Turkey’s Kurdish opposition accuse Erdogan of breaching constitution
The HDP complained to the High Elections Board over what it said were Erdogan’s blatantly pro-AKP speeches
Turkey’s Kurdish opposition accused President Tayyip Erdogan on Tuesday of breaching the constitution with speeches backing the ruling AK Party ahead of a June election, deepening a rift that could jeopardise a Kurdish peace process.
Erdogan founded the AK Party 13 years ago and served as Prime Minister for over a decade; but he had to hand over its leadership after winning a presidential poll last August, and as head of state is constitutionally bound to stay out of party politics.
The People’s Democratic Party (HDP) complained to the High Elections Board over what it said were Erdogan’s blatantly pro-AKP speeches at a raft of events around the country, most broadcast live on television.
“Erdogan has been acting against his constitutional neutrality and his oath of neutrality, and instead acting as a party leader,” the HDP said in a statement, urging the electoral authorities to issue him with a formal warning.
It remains unclear what sanctions if any the board could impose on Erdogan, who wields considerable authority as Turkey’s most popular politician. He has not shrunk in the past from confrontation with public authorities including the judiciary he has purged of figures he accuses of conspiring to topple him.
Erdogan has used speeches to praise the record of the ruling AKP, pointing to newly built roads and hospitals, whilst launching stinging attacks at rival political parties, accusing them of making unrealistic promises in their manifestos.
Erdogan remains Turkey’s most popular political figure and has maintained influence over daily affairs, in what opponents say is an increasingly authoritarian rule.

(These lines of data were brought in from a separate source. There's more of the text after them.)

(** C37. A handle behaves as a finite map: reads see the transaction's own
    writes over the state it started from, iteration visits every entry once,
    a range visits in order exactly the keys between its bounds, and clearing
    removes everything. Visitors do not stop early, and reads of committed state
    and of the version of the last write are not among the operations. *)
Theorem handle_is_a_map op c :
  exists r c', run_op op c = (Ok r, c') /\ map_op op (view c) r (view c').
Proof.
  destruct op as [k|k|k v|k| | | |from to]; unfold run_op, map_op.
  - destruct (read_key_spec k c) as (c' & Hr & Hv). unfold get, bind. rewrite Hr. by do 2 eexists.
  - destruct (read_key_spec k c) as (c' & Hr & Hv). unfold has, bind. rewrite Hr. by do 2 eexists.
  - do 2 eexists. split; [done|]. split; [done|]. apply map_eq. intros k'. rewrite lookup_view. simpl.
    destruct (decide (k = k')) as [<-|Hne]; [by rewrite !lookup_insert_eq|].
    by rewrite !lookup_insert_ne, lookup_view by done.
  - do 2 eexists. split; [done|]. split; [done|]. apply map_eq. intros k'. rewrite lookup_view. simpl.
    destruct (decide (k = k')) as [<-|Hne]; [by rewrite lookup_insert_eq, lookup_delete_eq|].
    by rewrite lookup_insert_ne, lookup_delete_ne, lookup_view by done.
  - destruct (clear_spec c) as (c' & Hr & Hv). unfold bind. rewrite Hr. by do 2 eexists.
  - unfold size, foreach, bind.
    rewrite (foreach_fold _ (fun _ _ n => n + 1) (fun _ c => c)) by done.
    rewrite foldl_const, foldl_count, (Permutation_length (visited_permutation c)), length_map_to_list.
    by do 2 eexists.
  - unfold foreach, bind.
    rewrite (foreach_fold _ (fun k v l => (l ++ [(k, v)])%list) (fun _ c => c)) by done.
    rewrite foldl_const. do 2 eexists. split; [done|]. split; [|done]. eexists. split; [done|].
    by rewrite foldl_snoc, visited_permutation.
  - destruct (range_spec from to c) as (c' & Hr & Hv). unfold bind. rewrite Hr. by do 2 eexists.
Qed.
End handle.
End MapHandle.
(* ===== verification/KvWorld.v ===== *)
(** * Key-value store: concurrent transactions

    One store and any number of open transactions. Operations of different
    transactions, commits, compaction and rollback interleave. The invariant
    ties every open change set to the map it was created over; from it, a
    transaction that commits is shown to be serialisable at its commit. *)

From S2P Require Import Prelude ViewHistory TxStatus LedgerEntries KvMap KvRoll KvHandle KvIsolation.
From S2P Require Import KvSerialise KvStore KvTx.

Open Scope N_scope.
Open Scope m_scope.

Module KvWorld.
Import Untyped MapHandle Isolation KvStore KvTx.

Section world.
Context {Hook : Type} `{HE : !KvEnv Hook} `{HO : !StateOrder}.
Abbreviation Store := (Store Hook).

(** ** Worlds *)

(** An open transaction with the operations it made and their results. *)
Record OpenTx := mkOpenTx { open_tx : Tx; open_ops : list (string * TxOp); open_results : list TxResult }.

Record World := mkWorld { w_store : Store; w_txs : gmap N OpenTx }.

Inductive WorldOp :=
| WBegin (i : N)
| WUse (i : N) (name : string) (op : TxOp)
| WCommit (i : N) (claims : option bytes)
| WCompact (v : Version)
| WRollback (tx_id : TxID.t) (term : N).

(** One step. A transaction is forgotten when it commits, or fails to. *)
Definition world_step (o : WorldOp) (w : World) : World :=
  match o with
  | WBegin i =>
      match w_txs w !! i with
      | Some _ => w
      | None => mkWorld (w_store w) (<[i := mkOpenTx new_tx [] []]> (w_txs w))
      end
  | WUse i name op =>
      match w_txs w !! i with
      | None => w
      | Some x =>
          match use_handle name (run_tx_op op) (w_store w, open_tx x) with
          | (Ok r, (s, t)) =>
              mkWorld s (<[i := mkOpenTx t (open_ops x ++ [(name, op)]) (open_results x ++ [r])]> (w_txs w))
          | (Throw _, (s, t)) => mkWorld s (delete i (w_txs w))
          end
      end
  | WCommit i claims =>
      match w_txs w !! i with
      | None => w
      | Some x => mkWorld (tx_commit claims (w_store w, open_tx x)).2.1 (delete i (w_txs w))
      end
  | WCompact v => mkWorld (KvStore.compact v (w_store w)).2 (w_txs w)
  | WRollback tx_id term => mkWorld (KvStore.rollback tx_id term (w_store w)).2 (w_txs w)
  end.

(** Compaction follows the commit index, and versions do not wrap. *)
Definition world_allowed (o : WorldOp) (w : World) : Prop :=
  match o with
  | WCompact v => compacted (w_store w) <= v
  | WCommit _ _ => version (w_store w) < int64_max
  | _ => True
  end.

Inductive world_reachable : World -> Prop :=
| world_init : world_reachable (mkWorld init_Store ∅)
| world_next o w : world_reachable w -> world_allowed o w -> world_reachable (world_step o w).

(** ** Invariants *)

Definition initial_roll : Roll := mkRoll initial_commit [] 0.

(** Name and domain of a map; a name determines its domain. *)
Definition ident (m : Map Hook) : string * SecurityDomain := (map_name m, security_domain m).
Definition ident_of (name : string) : string * SecurityDomain :=
  (name, Serialise.get_security_domain name).

Lemma ident_of_inj n n' : ident_of n = ident_of n' -> n = n'.
Proof. unfold ident_of. congruence. Qed.

Record store_inv (s : Store) : Prop := mkStoreInv {
  si_maps : forall name cv p, maps s !! name = Some (cv, p) ->
    exists m, heap s !! p = Some m /\ ident m = ident_of name /\ map_wf m /\
      cv <= version s /\ lc_version (get_tail (roll m)) <= version s /\ lc_version (roll_head (roll m)) <= compacted s;
  si_compacted : compacted s <= version s;
  si_pending : forall v x, pending_txs s !! v = Some x -> exists info, x.1 = MovePendingTx info;
}.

“I am on the side of the nation. I am equally close to each party. But there is obviously a party in my heart,” he said in a speech at an opening ceremony for municipal projects in the southeastern city of Siirt on Monday.
Erdogan wants the AK Party to raise the number of parliament seats it holds to 400 of 550 in June, comfortably giving it the two-thirds majority needed to change the constitution and create the full presidential system he has long coveted.
Fragile peace process
Under Erdogan, Turkey has pursued a peace process with the Kurdistan Workers Party (PKK) militant group to try to end a three-decade Kurdish insurgency in the southeast.
Jailed PKK leader Abdullah Ocalan said last month it was time to end an armed struggle that has killed 40,000 people, but his conditions, including creation of a neutral monitoring group, have not yet been met.
Erdogan had hoped to count on Kurdish support for constitutional change to transform a largely ceremonial presidency into a strong executive position, in return offering greater Kurdish rights. But the HDP, which needs to meet a 10 percent threshold to enter parliament, has made clear it is not interested in any such deal.
Sirri Sureyya Onder, an HDP lawmaker who has visited Ocalan on his island prison several times, said` the government would put the peace process on hold and protests would erupt if his party failed to make the threshold.
“The public will not accept this. There will not be new action from guerrillas in the mountains in my opinion, but the people will protest in the cities,” he told Reuters.
Prime Minister Ahmet Davutoglu denied any such suggestion, telling an AKP rally in the eastern city of Kars on Tuesday that the government would not abandon the peace process whatever the election outcome.